Blocklist dialog in the Didit console

Overview

The blocklist operates on four entity types:

Document blocklist

Prevents reuse of specific documents identified as fraudulent, stolen, or otherwise problematic.

Face blocklist

Prevents users whose biometric data matches previously blocklisted faces from passing verification.

Phone number blocklist

Prevents verifications using phone numbers that have been blocklisted.

Email blocklist

Prevents verifications using email addresses that have been blocklisted.
When a blocklisted entity is detected during verification, the session is automatically declined with the corresponding warning: ID_DOCUMENT_IN_BLOCKLIST, FACE_IN_BLOCKLIST, PHONE_NUMBER_IN_BLOCKLIST, or EMAIL_IN_BLOCKLIST.

How blocklisting works

Document blocklisting

When a document is added to the blocklist, the system stores secure fingerprints of the document’s unique identifiers (document number, MRZ data, etc.).
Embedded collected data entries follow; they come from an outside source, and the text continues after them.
(* ===== verification/VerifierNew.v ===== *)
(** * Which networks have a verifier

    [SimulationVerifier::new] refuses a network that [initialize] may accept: the
    addresses of its nodes are compared, and those of its links are looked up.
    This file says exactly when, and with which error. *)

From S2P Require Import Prelude Float Ip Spec SimStep Replayed Verifier.

(** An address that nodes with different ids use. *)
Definition addresses_unshared (ns : list NetworkNodeSpec) : Prop :=
  ∀ n1 n2 ip, n1 ∈ ns → n2 ∈ ns → ip ∈ node_addresses n1 → ip ∈ node_addresses n2 → node_id n1 = node_id n2.

Definition attached (ns : list NetworkNodeSpec) (ip : IpAddr) : Prop :=
  ∃ n, n ∈ ns ∧ ip ∈ node_addresses n.

(** The networks that have a verifier. *)
Definition verifiable (spec : NetworkSpec) : Prop :=
  addresses_unshared (nodes spec) ∧
  Forall (λ l, attached (nodes spec) (source l) ∧ attached (nodes spec) (target l)) (links spec).

Lemma new_addresses_cases id addrs (m : gmap IpAddr string) :
  match new_addresses id addrs m with
  | Ok m' => (∀ a e, a ∈ addrs → m !! as_ip_addr a = Some e → e = id) ∧
      ∀ ip, m' !! ip = if decide (ip ∈ as_ip_addr <$> addrs) then Some id else m !! ip
  | Err e => ∃ a existing, e = AddressMappedTwice a id existing ∧ a ∈ addrs ∧
      m !! as_ip_addr a = Some existing ∧ existing ≠ id
  | Panic => False
  end.
Proof.
  set (P := λ (pre : list Ipv4Cidr) (m' : gmap IpAddr string),
    (∀ a e, a ∈ pre → m !! as_ip_addr a = Some e → e = id) ∧
    ∀ ip, m' !! ip = if decide (ip ∈ as_ip_addr <$> pre) then Some id else m !! ip).
  unfold new_addresses. apply (foldM_cases P).
  - split; [by intros a e ?%not_elem_of_nil|]. intros ip. by rewrite decide_False by (apply not_elem_of_nil).
  - intros pre a post x -> [Hpre Hx].
    assert (∀ ip, <[as_ip_addr a := id]> x !! ip =
      if decide (ip ∈ as_ip_addr <$> (pre ++ [a])) then Some id else m !! ip) as Hins.
    { intros ip. rewrite fmap_app. destruct (decide (ip = as_ip_addr a)) as [->|Hne].
      - rewrite lookup_insert_eq, decide_True; [done|]. apply elem_of_app. right. by left.
      - rewrite lookup_insert_ne, Hx by done. repeat case_decide; try done; exfalso.
        + destruct H0. apply elem_of_app. by left.
        + apply elem_of_app in H0 as [?|?%list_elem_of_singleton]; done. }
    rewrite Hx. destruct (decide (as_ip_addr a ∈ as_ip_addr <$> pre)) as [Hin|Hnin].
    + rewrite decide_True by done. split; [|done]. intros b e [Hb| ->%list_elem_of_singleton]%elem_of_app Hm;
        [by eapply Hpre|]. apply list_elem_of_fmap in Hin as (c & Hc & Hin). rewrite Hc in Hm. by eapply Hpre.
    + destruct (m !! as_ip_addr a) as [existing|] eqn:Hm; [destruct (decide (existing = id)) as [->|Hne]|].
      * split; [|done]. intros b e [Hb| ->%list_elem_of_singleton]%elem_of_app Hb'; [by eapply Hpre|congruence].
      * exists a, existing. split_and!; try done. apply elem_of_app. right. by left.
      * split; [|done]. intros b e [Hb| ->%list_elem_of_singleton]%elem_of_app Hb'; [by eapply Hpre|congruence].
Qed.

Lemma node_ips n : as_ip_addr <$> (i ← interfaces n; Spec.addresses i) = node_addresses n.
Proof.
  unfold node_addresses. induction (interfaces n) as [|i l IH]; [done|].
  rewrite !bind_cons, fmap_app, IH. done.
Qed.

Lemma new_nodes_cases ns :
  match foldM new_node ns (mkNewNodes ∅ ∅ ∅ ∅) with
  | Ok acc => addresses_unshared ns ∧
      ∀ ip id, nn_ips acc !! ip = Some id ↔ ∃ n, n ∈ ns ∧ ip ∈ node_addresses n ∧ node_id n = id
  | Err e => ∃ a n1 n2, e = AddressMappedTwice a (node_id n1) (node_id n2) ∧ n1 ∈ ns ∧ n2 ∈ ns ∧
      as_ip_addr a ∈ node_addresses n1 ∧ as_ip_addr a ∈ node_addresses n2 ∧ node_id n1 ≠ node_id n2
  | Panic => False
  end.
Proof.
  apply (foldM_cases (λ pre acc, addresses_unshared pre ∧
    ∀ ip id, nn_ips acc !! ip = Some id ↔ ∃ n, n ∈ pre ∧ ip ∈ node_addresses n ∧ node_id n = id)).
  - split; [by intros n1 n2 ip ?%not_elem_of_nil|]. intros ip id. simpl. rewrite lookup_empty.
    split; [done|]. by intros (n & ?%not_elem_of_nil & _).
  - intros pre n post acc -> [Hun Hips]. unfold new_node.
    pose proof (new_addresses_cases (node_id n) (i ← interfaces n; Spec.addresses i) (nn_ips acc)) as Hc.
    pose proof (node_ips n) as Hadd.
    destruct (new_addresses _ _ _) as [m|e|]; simpl; [| |done].
    + destruct Hc as [Hold Hm]. rewrite Hadd in Hm.
      assert (∀ x ip, x ∈ pre → ip ∈ node_addresses x → ip ∈ node_addresses n → node_id x = node_id n) as Hnew.
      { intros x ip Hx Hipx Hip. assert (nn_ips acc !! ip = Some (node_id x)) as Hl by (apply Hips; eauto).
        rewrite <-Hadd in Hip. apply list_elem_of_fmap in Hip as (a & -> & Ha). by eapply Hold. }
      split.
      * intros n1 n2 ip [H1| ->%list_elem_of_singleton]%elem_of_app [H2| ->%list_elem_of_singleton]%elem_of_app Hi1 Hi2;
          [by eapply Hun|by eapply Hnew|symmetry; by eapply Hnew|done].
      * intros ip id. rewrite Hm. destruct (decide (ip ∈ node_addresses n)) as [Hip|Hip]; split.
        -- intros [= <-]. exists n. split; [apply elem_of_app; right; by left|done].
        -- intros (x & [Hx| ->%list_elem_of_singleton]%elem_of_app & Hipx & <-); [|done].
           f_equal. symmetry. by eapply Hnew.
        -- intros (x & Hx & ?)%Hips. exists x. split; [apply elem_of_app; by left|done].
        -- intros (x & [Hx| ->%list_elem_of_singleton]%elem_of_app & Hipx & <-); [apply Hips; eauto|done].
    + destruct Hc as (a & existing & -> & Ha & (x & Hx & Hipx & <-)%Hips & Hne). exists a, n, x.
      split_and!; try done; [apply elem_of_app; right; by left|apply elem_of_app; by left|].
      rewrite <-Hadd. apply list_elem_of_fmap. by exists a.
Qed.

Lemma new_links_cases ips ls :
  match foldM (new_link ips) ls (∅, ∅) with
  | Ok _ => Forall (λ l, is_Some (ips !! source l) ∧ is_Some (ips !! target l)) ls
  | Err e => ∃ l, l ∈ ls ∧ (e = NoSourceNode (Spec.link_id l) ∧ ips !! source l = None ∨
      e = NoTargetNode (Spec.link_id l) ∧ ips !! target l = None)
  | Panic => False
  end.
Proof.
  apply (foldM_cases (λ pre _, Forall (λ l, is_Some (ips !! source l) ∧ is_Some (ips !! target l)) pre)); [done|].
  intros pre l post acc -> Hpre. unfold new_link.
  assert (l ∈ pre ++ l :: post) as Hl by (apply elem_of_app; right; by left).
  destruct (ips !! source l) as [s|] eqn:Hs; simpl; [|by exists l; auto].
  destruct (ips !! target l) as [t|] eqn:Ht; simpl; [|by exists l; auto].
  apply Forall_app. split; [done|]. apply Forall_singleton. rewrite Hs, Ht. by split; eexists.
Qed.

(** The cases of [SimulationVerifier::new]. *)
Lemma verifier_new_cases hash_order log spec :
  match verifier_new hash_order log spec with
  | Ok _ => verifiable spec
  | Err (AddressMappedTwice a id existing) => ∃ n1 n2, n1 ∈ nodes spec ∧ n2 ∈ nodes spec ∧
      as_ip_addr a ∈ node_addresses n1 ∧ as_ip_addr a ∈ node_addresses n2 ∧
      node_id n1 = id ∧ node_id n2 = existing ∧ id ≠ existing
  | Err (NoSourceNode id) => ∃ l, l ∈ links spec ∧ Spec.link_id l = id ∧ ¬ attached (nodes spec) (source l)
  | Err (NoTargetNode id) => ∃ l, l ∈ links spec ∧ Spec.link_id l = id ∧ ¬ attached (nodes spec) (target l)
  | Panic => False
  end.
Proof.
  unfold verifier_new. pose proof (new_nodes_cases (nodes spec)) as Hn.
  destruct (foldM new_node _ _) as [acc|e|]; simpl; [| |done].
  2: { destruct Hn as (a & n1 & n2 & -> & ?). exists n1, n2. naive_solver. }
  destruct Hn as [Hun Hips].
  assert (∀ ip, is_Some (nn_ips acc !! ip) ↔ attached (nodes spec) ip) as Hatt.
  { intros ip. split; [intros [id (n & ? & ? & _)%Hips]; by exists n|].
    intros (n & ? & ?). exists (node_id n). apply Hips. eauto. }
  assert (∀ ip, nn_ips acc !! ip = None → ¬ attached (nodes spec) ip) as Hnone.
  { intros ip Hip [id Hid]%Hatt. congruence. }
  pose proof (new_links_cases (nn_ips acc) (links spec)) as Hl.
  destruct (foldM (new_link _) _ _) as [[rls mds]|e|]; simpl; [| |done].
  - split; [done|]. eapply Forall_impl; [exact Hl|]. intros l [Hs Ht]. by split; apply Hatt.
  - destruct Hl as (l & Hin & [[-> Hno]|[-> Hno]]); exists l; auto.
Qed.

Lemma verifier_new_iff hash_order log spec :
  (∃ steps v, verifier_new hash_order log spec = Ok (steps, v)) ↔ verifiable spec.
Proof.
  pose proof (verifier_new_cases hash_order log spec) as Hc.
  destruct (verifier_new _ _ _) as [[steps v]|e|]; [| |done].
  - split; [done|]. intros _. by exists steps, v.
  - split; [by intros (? & ? & ?)|]. intros [Hun Hatt]. exfalso.
    rewrite Forall_forall in Hatt. destruct e as [a id existing|id|id].
    + destruct Hc as (n1 & n2 & ? & ? & ? & ? & <- & <- & Hne). by apply Hne, (Hun _ _ (as_ip_addr a)).
    + destruct Hc as (l & Hl & _ & Hno). by apply Hno, Hatt.
    + destruct Hc as (l & Hl & _ & Hno). by apply Hno, Hatt.
Qed.

Lemma verifier_new_dec spec : verifiable spec ∨ ¬ verifiable spec.
Proof.
  rewrite <-(verifier_new_iff elements [] spec).
  destruct (verifier_new _ _ _) as [[steps v]|e|]; [left; by exists steps, v|right; by intros (? & ? & ?)..].
Qed.

(** C40: A verifier exists exactly for the networks in which no address is used by nodes with different
    ids and both ends of every link are addresses of nodes; the errors name what is wrong. *)
Theorem verifier_created hash_order log spec :
  ((∃ steps v, verifier_new hash_order log spec = Ok (steps, v)) ↔
    addresses_unshared (nodes spec) ∧
    Forall (λ l, attached (nodes spec) (source l) ∧ attached (nodes spec) (target l)) (links spec)) ∧
  match verifier_new hash_order log spec with
  | Ok _ => True
  | Err (AddressMappedTwice a id existing) => ∃ n1 n2, n1 ∈ nodes spec ∧ n2 ∈ nodes spec ∧
      as_ip_addr a ∈ node_addresses n1 ∧ as_ip_addr a ∈ node_addresses n2 ∧
      node_id n1 = id ∧ node_id n2 = existing ∧ id ≠ existing
  | Err (NoSourceNode id) => ∃ l, l ∈ links spec ∧ Spec.link_id l = id ∧ ¬ attached (nodes spec) (source l)
  | Err (NoTargetNode id) => ∃ l, l ∈ links spec ∧ Spec.link_id l = id ∧ ¬ attached (nodes spec) (target l)
  | Panic => False
  end.
Proof.
  split; [apply verifier_new_iff|]. pose proof (verifier_new_cases hash_order log spec) as Hc.
  by destruct (verifier_new _ _ _).
Qed.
During future verification sessions, if a document matches these fingerprints, the session is automatically declined. Useful for:
  • Preventing reuse of known fraudulent documents
  • Blocking documents reported as stolen
  • Preventing multiple accounts using the same document

Face blocklisting

When a face is added to the blocklist, the system stores biometric templates derived from facial features. These templates are compared against faces in new verification sessions. Useful for:
  • Preventing users who have attempted fraud from creating new accounts
  • Enforcing platform bans across new registration attempts
  • Implementing regulatory exclusion requirements

Phone number blocklisting

When a phone number is added to the blocklist, the system evaluates new verification sessions against the blocklisted numbers (including normalized E.164 formats). Useful for:
  • Blocking numbers associated with repeat abuse or policy violations
  • Preventing re-registration attempts using the same phone number
  • Enforcing regional compliance requirements

Email blocklisting

When an email address is added to the blocklist, the system checks new verification sessions against blocklisted addresses (case-insensitive, normalized). Useful for:
  • Preventing repeat fraud or spam attempts from the same email address
  • Enforcing bans across multiple accounts tied to the same email
  • Meeting compliance requirements for account creation

Managing the blocklist

Items can be added to the blocklist through:
  • The Didit Console — navigate to the blocklist section and add items manually.
  • The Blocklist API — programmatically manage blocklist items. See the Blocklist API reference.
For API-based blocklist management, see the Add to blocklist, Remove from blocklist, and List blocklist items endpoints.